* Task directions: Starting at the first line of the entries below, output every line exactly, up to and including the line with "let hash alg".

(Recorded data)
Start of Block
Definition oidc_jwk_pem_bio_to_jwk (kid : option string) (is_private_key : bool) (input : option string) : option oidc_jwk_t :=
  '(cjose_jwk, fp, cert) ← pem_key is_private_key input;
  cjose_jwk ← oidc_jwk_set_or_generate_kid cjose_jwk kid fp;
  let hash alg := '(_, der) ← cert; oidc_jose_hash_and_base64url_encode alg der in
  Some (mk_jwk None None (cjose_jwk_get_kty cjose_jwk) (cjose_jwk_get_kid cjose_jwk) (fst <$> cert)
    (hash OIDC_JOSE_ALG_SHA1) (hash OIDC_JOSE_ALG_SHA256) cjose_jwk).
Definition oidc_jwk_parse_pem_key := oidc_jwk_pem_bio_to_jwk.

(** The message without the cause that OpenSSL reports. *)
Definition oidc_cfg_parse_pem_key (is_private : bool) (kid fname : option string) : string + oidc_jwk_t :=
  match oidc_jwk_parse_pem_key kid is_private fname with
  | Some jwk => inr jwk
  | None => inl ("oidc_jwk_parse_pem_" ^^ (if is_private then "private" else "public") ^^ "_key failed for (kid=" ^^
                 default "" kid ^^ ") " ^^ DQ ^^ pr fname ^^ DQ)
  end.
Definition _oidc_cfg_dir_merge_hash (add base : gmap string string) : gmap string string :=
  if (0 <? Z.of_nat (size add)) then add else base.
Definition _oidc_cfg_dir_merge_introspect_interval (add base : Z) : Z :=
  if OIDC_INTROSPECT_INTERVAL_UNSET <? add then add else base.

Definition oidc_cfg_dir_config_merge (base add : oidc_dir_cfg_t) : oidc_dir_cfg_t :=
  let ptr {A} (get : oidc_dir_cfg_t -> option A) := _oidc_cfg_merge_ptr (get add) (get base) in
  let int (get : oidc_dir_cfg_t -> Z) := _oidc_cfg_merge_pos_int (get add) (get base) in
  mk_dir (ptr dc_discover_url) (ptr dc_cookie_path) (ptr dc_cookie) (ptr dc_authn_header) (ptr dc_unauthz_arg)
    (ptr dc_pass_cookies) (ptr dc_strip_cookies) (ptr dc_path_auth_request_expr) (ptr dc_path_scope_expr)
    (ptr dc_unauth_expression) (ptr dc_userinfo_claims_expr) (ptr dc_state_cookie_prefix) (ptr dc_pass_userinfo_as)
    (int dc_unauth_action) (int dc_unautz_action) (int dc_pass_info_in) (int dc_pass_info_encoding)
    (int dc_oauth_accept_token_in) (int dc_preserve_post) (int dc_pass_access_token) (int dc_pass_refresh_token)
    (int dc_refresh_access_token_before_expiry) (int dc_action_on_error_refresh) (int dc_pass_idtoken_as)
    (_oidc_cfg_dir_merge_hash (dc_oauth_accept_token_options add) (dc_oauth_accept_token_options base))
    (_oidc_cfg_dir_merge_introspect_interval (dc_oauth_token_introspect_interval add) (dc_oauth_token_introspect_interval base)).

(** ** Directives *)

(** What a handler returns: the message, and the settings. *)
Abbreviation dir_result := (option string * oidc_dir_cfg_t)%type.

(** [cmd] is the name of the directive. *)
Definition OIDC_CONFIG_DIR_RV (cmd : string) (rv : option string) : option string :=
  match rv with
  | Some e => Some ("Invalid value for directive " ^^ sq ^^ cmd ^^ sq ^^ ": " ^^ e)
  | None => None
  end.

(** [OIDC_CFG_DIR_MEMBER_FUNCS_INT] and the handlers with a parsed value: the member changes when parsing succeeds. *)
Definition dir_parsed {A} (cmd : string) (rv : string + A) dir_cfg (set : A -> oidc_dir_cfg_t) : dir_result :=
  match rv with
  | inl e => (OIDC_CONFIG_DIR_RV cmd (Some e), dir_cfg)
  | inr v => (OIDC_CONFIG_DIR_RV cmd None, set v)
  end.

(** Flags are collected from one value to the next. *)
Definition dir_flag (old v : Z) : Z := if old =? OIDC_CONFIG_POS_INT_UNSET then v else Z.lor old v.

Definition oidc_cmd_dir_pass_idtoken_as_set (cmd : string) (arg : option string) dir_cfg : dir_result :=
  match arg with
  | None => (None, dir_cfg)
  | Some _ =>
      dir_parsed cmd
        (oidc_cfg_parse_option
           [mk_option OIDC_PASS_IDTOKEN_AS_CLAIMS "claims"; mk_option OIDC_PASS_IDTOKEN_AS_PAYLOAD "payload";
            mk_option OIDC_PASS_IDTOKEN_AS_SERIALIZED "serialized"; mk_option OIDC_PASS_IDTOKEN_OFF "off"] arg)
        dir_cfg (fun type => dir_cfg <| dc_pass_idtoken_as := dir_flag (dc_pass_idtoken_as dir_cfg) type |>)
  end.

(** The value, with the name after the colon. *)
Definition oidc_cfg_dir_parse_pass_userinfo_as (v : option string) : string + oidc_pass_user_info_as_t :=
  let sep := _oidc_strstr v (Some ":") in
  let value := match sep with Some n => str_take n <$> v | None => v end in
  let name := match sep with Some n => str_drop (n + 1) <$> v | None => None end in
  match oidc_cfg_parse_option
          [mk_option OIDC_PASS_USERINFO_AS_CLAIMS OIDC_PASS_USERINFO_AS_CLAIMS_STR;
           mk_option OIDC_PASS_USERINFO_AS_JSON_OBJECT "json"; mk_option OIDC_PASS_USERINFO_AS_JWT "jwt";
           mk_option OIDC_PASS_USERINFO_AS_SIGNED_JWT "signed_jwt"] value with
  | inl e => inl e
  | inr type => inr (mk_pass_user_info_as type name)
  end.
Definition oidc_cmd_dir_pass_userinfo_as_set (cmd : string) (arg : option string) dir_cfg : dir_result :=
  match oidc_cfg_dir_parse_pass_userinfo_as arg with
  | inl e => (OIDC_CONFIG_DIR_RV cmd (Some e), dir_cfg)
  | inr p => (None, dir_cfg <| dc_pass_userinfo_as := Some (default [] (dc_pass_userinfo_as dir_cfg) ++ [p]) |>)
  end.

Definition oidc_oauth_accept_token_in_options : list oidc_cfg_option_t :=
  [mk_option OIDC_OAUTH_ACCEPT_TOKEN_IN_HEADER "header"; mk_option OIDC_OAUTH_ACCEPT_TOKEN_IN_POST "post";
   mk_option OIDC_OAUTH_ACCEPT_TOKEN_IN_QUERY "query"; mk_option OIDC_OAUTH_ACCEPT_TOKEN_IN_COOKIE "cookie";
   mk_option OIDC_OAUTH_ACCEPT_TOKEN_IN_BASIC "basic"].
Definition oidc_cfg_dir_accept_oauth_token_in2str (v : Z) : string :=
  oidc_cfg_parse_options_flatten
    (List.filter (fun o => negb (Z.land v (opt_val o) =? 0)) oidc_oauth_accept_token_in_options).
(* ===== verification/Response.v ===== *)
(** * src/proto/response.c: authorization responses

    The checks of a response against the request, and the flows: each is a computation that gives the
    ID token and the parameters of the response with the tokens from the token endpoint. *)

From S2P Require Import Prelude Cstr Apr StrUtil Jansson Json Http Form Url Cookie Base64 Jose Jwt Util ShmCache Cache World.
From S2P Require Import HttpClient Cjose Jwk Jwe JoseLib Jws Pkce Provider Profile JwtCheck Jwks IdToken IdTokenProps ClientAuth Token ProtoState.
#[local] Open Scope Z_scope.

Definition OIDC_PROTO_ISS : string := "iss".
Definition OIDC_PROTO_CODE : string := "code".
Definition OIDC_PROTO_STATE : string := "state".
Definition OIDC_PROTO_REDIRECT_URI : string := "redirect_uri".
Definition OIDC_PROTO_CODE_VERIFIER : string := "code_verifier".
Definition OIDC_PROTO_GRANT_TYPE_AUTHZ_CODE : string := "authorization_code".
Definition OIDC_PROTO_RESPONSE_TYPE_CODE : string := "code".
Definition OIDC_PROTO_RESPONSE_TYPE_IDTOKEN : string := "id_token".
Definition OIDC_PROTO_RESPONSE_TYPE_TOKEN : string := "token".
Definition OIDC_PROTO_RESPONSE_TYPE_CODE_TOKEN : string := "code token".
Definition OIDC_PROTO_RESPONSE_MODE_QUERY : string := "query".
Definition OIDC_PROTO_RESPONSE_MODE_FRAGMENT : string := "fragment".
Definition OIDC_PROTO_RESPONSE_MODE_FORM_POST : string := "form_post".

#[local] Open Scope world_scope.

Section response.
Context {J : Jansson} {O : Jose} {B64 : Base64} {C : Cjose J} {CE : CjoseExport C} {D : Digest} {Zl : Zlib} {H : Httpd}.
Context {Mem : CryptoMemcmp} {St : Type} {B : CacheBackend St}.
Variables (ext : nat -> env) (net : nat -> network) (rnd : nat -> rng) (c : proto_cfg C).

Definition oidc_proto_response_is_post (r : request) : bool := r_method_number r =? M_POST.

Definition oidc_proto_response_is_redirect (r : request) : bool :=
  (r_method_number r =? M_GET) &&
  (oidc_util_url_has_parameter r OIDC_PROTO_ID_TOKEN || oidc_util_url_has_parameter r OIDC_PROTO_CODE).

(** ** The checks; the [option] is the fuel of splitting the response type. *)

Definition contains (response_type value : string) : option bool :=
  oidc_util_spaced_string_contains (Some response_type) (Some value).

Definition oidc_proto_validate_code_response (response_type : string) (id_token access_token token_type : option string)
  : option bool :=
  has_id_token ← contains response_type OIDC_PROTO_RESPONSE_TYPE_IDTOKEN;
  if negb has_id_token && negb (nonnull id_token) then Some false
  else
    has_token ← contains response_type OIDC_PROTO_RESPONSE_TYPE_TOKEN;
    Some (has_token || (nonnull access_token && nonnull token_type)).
End of Block
* The completed task:
Definition oidc_jwk_pem_bio_to_jwk (kid : option string) (is_private_key : bool) (input : option string) : option oidc_jwk_t :=
  '(cjose_jwk, fp, cert) ← pem_key is_private_key input;
  cjose_jwk ← oidc_jwk_set_or_generate_kid cjose_jwk kid fp;
  let hash alg := '(_, der) ← cert; oidc_jose_hash_and_base64url_encode alg der in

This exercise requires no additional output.